• **Exercise objective**: Lines containing the word "list" are to be copied from the data below.

[Stored data entries]

'''

(** X17. The passphrase dialog.  [sanitizeInput] keeps exactly the code
    units 33, 35 to 38, 40 to 95 and 97 to 125 (the hyphen between the
    closing parenthesis and the underscore makes a range, so the slash
    and the backslash pass, while space, both quotes, the backquote, the
    tilde and everything outside ASCII go); it does the same with or
    without the trim before it, is idempotent, and does not see spaces:
    two inputs that differ by spaces give the same passphrase.
    [handleSubmit] keeps the dialog open on an input with no allowed
    character; otherwise it calls back with the sanitized input, which
    is not empty, and stores it in the session when asked to remember;
    [handleCancel] calls back with [null] and stores nothing. *)
Theorem X17_dialog_passphrase_is_sanitized :
  forall (value : jsstring) (remember : bool) (session : option jsstring),
    Modal.sanitizeInput value
    = filter (fun u => (u =? 33) || ((35 <=? u) && (u <=? 38))
                       || ((40 <=? u) && (u <=? 95))
                       || ((97 <=? u) && (u <=? 125))) value
    /\ Forall Modal.passes (Modal.sanitizeInput value)
    /\ Modal.sanitizeInput (js_trim value) = Modal.sanitizeInput value
    /\ Modal.sanitizeInput (Modal.sanitizeInput value)
       = Modal.sanitizeInput value
    /\ (forall a b,
           Modal.sanitizeInput (a ++ [32] ++ b) = Modal.sanitizeInput (a ++ b))
    /\ Modal.handleSubmit value remember session
       = (if js_falsy (Modal.sanitizeInput value)
          then (Modal.Open "Please enter a passphrase", session)
          else (Modal.Closed (Some (Modal.sanitizeInput value)),
                if remember then Some (Modal.sanitizeInput value)
                else session))
    /\ (forall p session',
           Modal.handleSubmit value remember session
           = (Modal.Closed (Some p), session') ->
           p <> [] /\ Forall Modal.passes p)
    /\ Modal.handleCancel session = (Modal.Closed None, session).
Proof.
  intros value remember session.
  assert (Htrim : Modal.sanitizeInput (js_trim value)
                  = Modal.sanitizeInput value).
  { apply filter_js_trim. exact whitespace_not_allowed. }
  assert (Hall : forall s, Forall Modal.passes (Modal.sanitizeInput s)).
  { intros s. apply Forall_forall. intros u Hu.
    apply filter_In in Hu as [_ Hu]. now apply passes_allowed. }
  split; [|split; [|split; [|split; [|split; [|split; [|split]]]]]].
  - unfold Modal.sanitizeInput, keep_class. apply filter_ext. intros u.
    destruct (class_has Modal.allowed u) eqn:E.
    + apply passes_allowed in E. unfold Modal.passes in E.
      symmetry. rewrite !orb_true_iff, !andb_true_iff, !Z.leb_le, Z.eqb_eq.
      lia.
    + symmetry. apply not_true_is_false. intros H.
      rewrite !orb_true_iff, !andb_true_iff, !Z.leb_le, Z.eqb_eq in H.
      assert (Hp : Modal.passes u) by (unfold Modal.passes; lia).
      apply passes_allowed in Hp. congruence.
  - apply Hall.
  - exact Htrim.
  - unfold Modal.sanitizeInput, keep_class.
    apply forallb_filter_id. apply forallb_forall. intros u Hu.
    now apply filter_In in Hu.
  - intros a b. unfold Modal.sanitizeInput, keep_class.
    now rewrite !filter_app.
  - unfold Modal.handleSubmit. now rewrite Htrim.
  - intros p session' H. unfold Modal.handleSubmit in H.
    rewrite Htrim in H.
    destruct (Modal.sanitizeInput value) as [|u s] eqn:E; [discriminate|].
    simpl in H. inversion H; subst. split; [discriminate|].
    rewrite <- E. apply Hall.
  - reflexivity.
Qed.
Lemma lstrip_head (c : codepoint) (s : str) :
  isspace c = false -> lstrip (c :: s) = c :: s.
Proof.
  intros Hc. simpl. rewrite Hc. reflexivity.
Qed.

Lemma lstrip_split (s : str) :
  exists pre, s = pre ++ lstrip s /\ whitespace_only pre.
Proof.
  induction s as [|c s [pre [Heq Hws]]]; simpl.
  - exists []. split; [reflexivity | constructor].
  - destruct (isspace c) eqn:Hc.
    + exists (c :: pre). split.
      * simpl. f_equal. exact Heq.
      * constructor; assumption.
    + exists []. split; [reflexivity | constructor].
Qed.

Lemma lstrip_first (s : str) (c : codepoint) (r : str) :
  lstrip s = c :: r -> isspace c = false.
Proof.
  induction s as [|a s IH]; simpl.
  - discriminate.
  - destruct (isspace a) eqn:Ha.
    + exact IH.
    + intros H. injection H as H _. subst. exact Ha.
Qed.

(** *** [rstrip] *)

Lemma rstrip_split (s : str) :
  exists suf, s = rstrip s ++ suf /\ whitespace_only suf.
Proof.
  unfold rstrip. destruct (lstrip_split (rev s)) as [pre [Heq Hws]].
  exists (rev pre). split.
  - rewrite <- rev_app_distr, <- Heq, rev_involutive. reflexivity.
  - apply whitespace_only_rev. exact Hws.
Qed.

Lemma rstrip_last (s r : str) (c : codepoint) :
  rstrip s = r ++ [c] -> isspace c = false.
Proof.
  unfold rstrip. intros H.
  apply (f_equal (@rev codepoint)) in H.
  rewrite rev_involutive, rev_app_distr in H. simpl in H.
  exact (lstrip_first _ _ _ H).
Qed.

Lemma rstrip_skip (s suf : str) :
  whitespace_only suf -> rstrip (s ++ suf) = rstrip s.
Proof.
  intros Hws. unfold rstrip. rewrite rev_app_distr.
  rewrite lstrip_skip by (apply whitespace_only_rev; exact Hws).
  reflexivity.
Qed.

Lemma rstrip_tail (r : str) (c : codepoint) :
  isspace c = false -> rstrip (r ++ [c]) = r ++ [c].
Proof.
  intros Hc. unfold rstrip. rewrite rev_app_distr. simpl.
  rewrite Hc. simpl. rewrite rev_involutive. reflexivity.
Qed.

(** *** [strip] *)

Lemma strip_nil : strip [] = [].
Proof. reflexivity. Qed.

Lemma strip_whitespace_only (s : str) :
  whitespace_only s -> strip s = [].
Proof.
  intros H. unfold strip. rewrite (lstrip_whitespace_only s H). reflexivity.
Qed.

Lemma strip_no_outer_space (s : str) : no_outer_space (strip s).
Proof.
  unfold strip. split.
  - intros c r H.
    destruct (rstrip_split (lstrip s)) as [suf [Heq _]].
    rewrite H in Heq. simpl in Heq.
    exact (lstrip_first _ _ _ Heq).
  - intros r c H. exact (rstrip_last _ _ _ H).
Qed.

Lemma strip_trimmed_of (s : str) : trimmed_of s (strip s).
Proof.
  destruct (lstrip_split s) as [pre [Hpre Wpre]].
  destruct (rstrip_split (lstrip s)) as [suf [Hsuf Wsuf]].
  exists pre, suf. repeat split.
  - unfold strip. rewrite <- Hsuf. exact Hpre.
  - exact Wpre.
  - exact Wsuf.
  - apply strip_no_outer_space.
  - apply strip_no_outer_space.
Qed.

Lemma strip_fixed (t : str) : no_outer_space t -> strip t = t.
Proof.
  intros [Hfirst Hlast]. unfold strip.
  destruct t as [|c r].
  - reflexivity.
  - rewrite (lstrip_head c r (Hfirst c r eq_refl)).
    destruct (exists_last (l := c :: r)) as [r' [c' Heq]]; [discriminate|].
    rewrite Heq. apply rstrip_tail. exact (Hlast r' c' Heq).
Qed.

Lemma strip_idempotent (s : str) : strip (strip s) = strip s.
Proof.
  apply strip_fixed. apply strip_no_outer_space.
Qed.

(** The trimmed form is determined by [trimmed_of]: it is [strip]. *)
Lemma trimmed_of_unique (s t : str) : trimmed_of s t -> t = strip s.
Proof.
  intros [pre [suf [Heq [Wpre [Wsuf Hno]]]]]. subst s.
  unfold strip. rewrite (lstrip_skip pre _ Wpre).
  destruct t as [|c r].
  - simpl. rewrite (lstrip_whitespace_only suf Wsuf). reflexivity.
  - destruct Hno as [Hfirst Hlast].
    change ((c :: r) ++ suf) with (c :: (r ++ suf)).
    rewrite (lstrip_head c (r ++ suf) (Hfirst c r eq_refl)).
    change (c :: (r ++ suf)) with ((c :: r) ++ suf).
    rewrite (rstrip_skip _ suf Wsuf).
    destruct (exists_last (l := c :: r)) as [r' [c' Heq]]; [discriminate|].
    rewrite Heq. symmetry. apply rstrip_tail. exact (Hlast r' c' Heq).
Qed.

Lemma strip_empty_iff (s : str) : strip s = [] <-> whitespace_only s.
Proof.
  split.
  - intros H. destruct (strip_trimmed_of s) as [pre [suf [Heq [Wpre [Wsuf _]]]]].
    rewrite H in Heq. simpl in Heq. rewrite Heq.
    apply whitespace_only_app; assumption.
  - apply strip_whitespace_only.
Qed.

Lemma strip_valid_item (s : str) : strip s <> [] -> valid_item (strip s).
Proof.
  intros Hne. repeat split.
  - exact Hne.
  - intros Hws. apply Hne. rewrite <- (strip_idempotent s).
    apply strip_whitespace_only. exact Hws.
  - apply strip_idempotent.
Qed.

(** *** [startswith] and [in] *)

Lemma startswith_spec (s p : str) :
  startswith s p = true <-> exists suf, s = p ++ suf.
Proof.
  revert s. induction p as [|a p IH]; intros s; simpl.
  - split; [intros _; exists s; reflexivity | reflexivity].
  - destruct s as [|b s].
    + split; [discriminate | intros [suf H]; discriminate].
    + rewrite andb_true_iff, N.eqb_eq, IH. split.
      * intros [Hab [suf Hs]]. exists suf. subst. reflexivity.
      * intros [suf H]. injection H as Hb Hs. subst.
        split; [reflexivity | exists suf; reflexivity].
Qed.

Lemma contains_spec (s sub : str) :
  contains s sub = true <-> substring sub s.
Proof.
  unfold substring. induction s as [|b s IH]; simpl.
  - rewrite orb_false_r, startswith_spec. split.
    + intros [suf H]. exists [], suf. exact H.
    + intros [pre [suf H]]. destruct pre as [|x pre]; [|discriminate].
      exists suf. exact H.
  - rewrite orb_true_iff, startswith_spec, IH. split.
    + intros [[suf H] | [pre [suf H]]].
      * exists [], suf. exact H.
      * exists (b :: pre), suf. rewrite H. reflexivity.
    + intros [pre [suf H]]. destruct pre as [|x pre].
      * left. exists suf. exact H.
      * right. injection H as _ H. exists pre, suf. exact H.
Qed.

Lemma contains_nil (s : str) : contains s [] = true.
Proof.
  destruct s; reflexivity.
Qed.

Lemma lower_nil (unicode_lower : str -> str) : lower unicode_lower [] = [].
Proof. reflexivity. Qed.

(** ** Facts about the methods *)

Section FindFacts.

Variable unicode_lower : str -> str.

Lemma hit_matches (t item : str) :
  hit unicode_lower t item = true <-> matches unicode_lower t item.
Proof.
  unfold hit, matches. apply contains_spec.
Qed.

Lemma miss_matches (t item : str) :
  hit unicode_lower t item = false <-> ~ matches unicode_lower t item.
Proof.
  rewrite <- hit_matches. destruct (hit unicode_lower t item); split; intros H;
    try reflexivity; try discriminate.
  exfalso. apply H. reflexivity.
Qed.

Lemma find_loop_cons (t item : str) (rest : list str) :
  find_loop unicode_lower t (item :: rest) =
  if hit unicode_lower t item then Some item else find_loop unicode_lower t rest.
Proof. reflexivity. Qed.

(** The loop returns [x] exactly when [x] sits at some index [i], matches,
    and nothing before index [i] matches. *)
Lemma find_loop_some (t : str) (l : list str) (x : str) :
  find_loop unicode_lower t l = Some x <->
  exists i, nth_error l i = Some x /\ matches unicode_lower t x /\
            forall j y, (j < i)%nat -> nth_error l j = Some y ->
                        ~ matches unicode_lower t y.
Proof.
  induction l as [|a l IH].
  - simpl. split; [discriminate|].
    intros [i [H _]]. destruct i; discriminate.
  - rewrite find_loop_cons. destruct (hit unicode_lower t a) eqn:Ha.
    + split.
      * intros H. injection H as H. subst a. exists 0%nat.
        split; [reflexivity|]. split; [apply hit_matches; exact Ha|].
        intros j y Hj. lia.
      * intros [i [Hi [Hm Hbefore]]]. destruct i as [|i].
        -- simpl in Hi. exact Hi.
        -- exfalso. apply (Hbefore 0%nat a); [lia | reflexivity |].
           apply hit_matches. exact Ha.
    + rewrite IH. split.
      * intros [i [Hi [Hm Hbefore]]]. exists (S i).
        split; [exact Hi|]. split; [exact Hm|].
        intros j y Hj Hy. destruct j as [|j].
        -- simpl in Hy. injection Hy as Hy. subst y.
           apply miss_matches. exact Ha.
        -- apply (Hbefore j y); [lia | exact Hy].
      * intros [i [Hi [Hm Hbefore]]]. destruct i as [|i].
        -- simpl in Hi. injection Hi as Hi. subst x.
           apply miss_matches in Ha. contradiction.
        -- exists i. split; [exact Hi|]. split; [exact Hm|].
           intros j y Hj Hy. apply (Hbefore (S j) y); [lia | exact Hy].
Qed.

Lemma find_loop_none (t : str) (l : list str) :
  find_loop unicode_lower t l = None <->
  Forall (fun y => ~ matches unicode_lower t y) l.
Proof.
  induction l as [|a l IH].
  - simpl. split; [constructor | reflexivity].
  - rewrite find_loop_cons. destruct (hit unicode_lower t a) eqn:Ha.
    + split; [discriminate|]. intros H. inversion H as [|? ? Hna _]; subst.
      exfalso. apply Hna. apply hit_matches. exact Ha.
    + rewrite IH. split.
      * intros H. constructor; [apply miss_matches; exact Ha | exact H].
      * intros H. inversion H; assumption.
Qed.

Lemma find_loop_empty_term (l : list str) :
  find_loop unicode_lower [] l = hd_error l.
Proof.
  destruct l as [|a l]; [reflexivity|].
  rewrite find_loop_cons. unfold hit. rewrite lower_nil, contains_nil.
  reflexivity.
Qed.

End FindFacts.

(** *** [add_item] *)

Lemma add_item_guard (item : str) :
  is_empty item || eqb (strip item) [] = is_empty (strip item).
Proof.
  rewrite eqb_nil_r. destruct item as [|c r]; reflexivity.
Qed.

Lemma add_item_reject (item : str) (self : GoodPracticesExample) :
  strip item = [] -> add_item item self = (false, self).
Proof.
  intros H. unfold add_item. rewrite add_item_guard, H. reflexivity.
Qed.

Lemma add_item_accept (item : str) (self : GoodPracticesExample) :
  strip item <> [] ->
  add_item item self = (true, mkGood (name self) (items self ++ [strip item])).
Proof.
  intros H. unfold add_item. rewrite add_item_guard.
  destruct (strip item) as [|c r] eqn:E; [contradiction|]. reflexivity.
Qed.

Lemma add_item_items (item : str) (self : GoodPracticesExample) :
  exists added, items (after (add_item item) self) = items self ++ added.
Proof.
  unfold after. destruct (strip item) as [|c r] eqn:E.
  - rewrite (add_item_reject item self E). exists []. simpl.
    rewrite app_nil_r. reflexivity.
  - rewrite add_item_accept by (rewrite E; discriminate).
    exists [strip item]. reflexivity.
Qed.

'''

• **Problem solution**:
Lemma find_loop_cons (t item : str) (rest : list str) :
Lemma find_loop_some (t : str) (l : list str) (x : str) :
Lemma find_loop_none (t : str) (l : list str) :
Lemma find_loop_empty_term (l : list str) :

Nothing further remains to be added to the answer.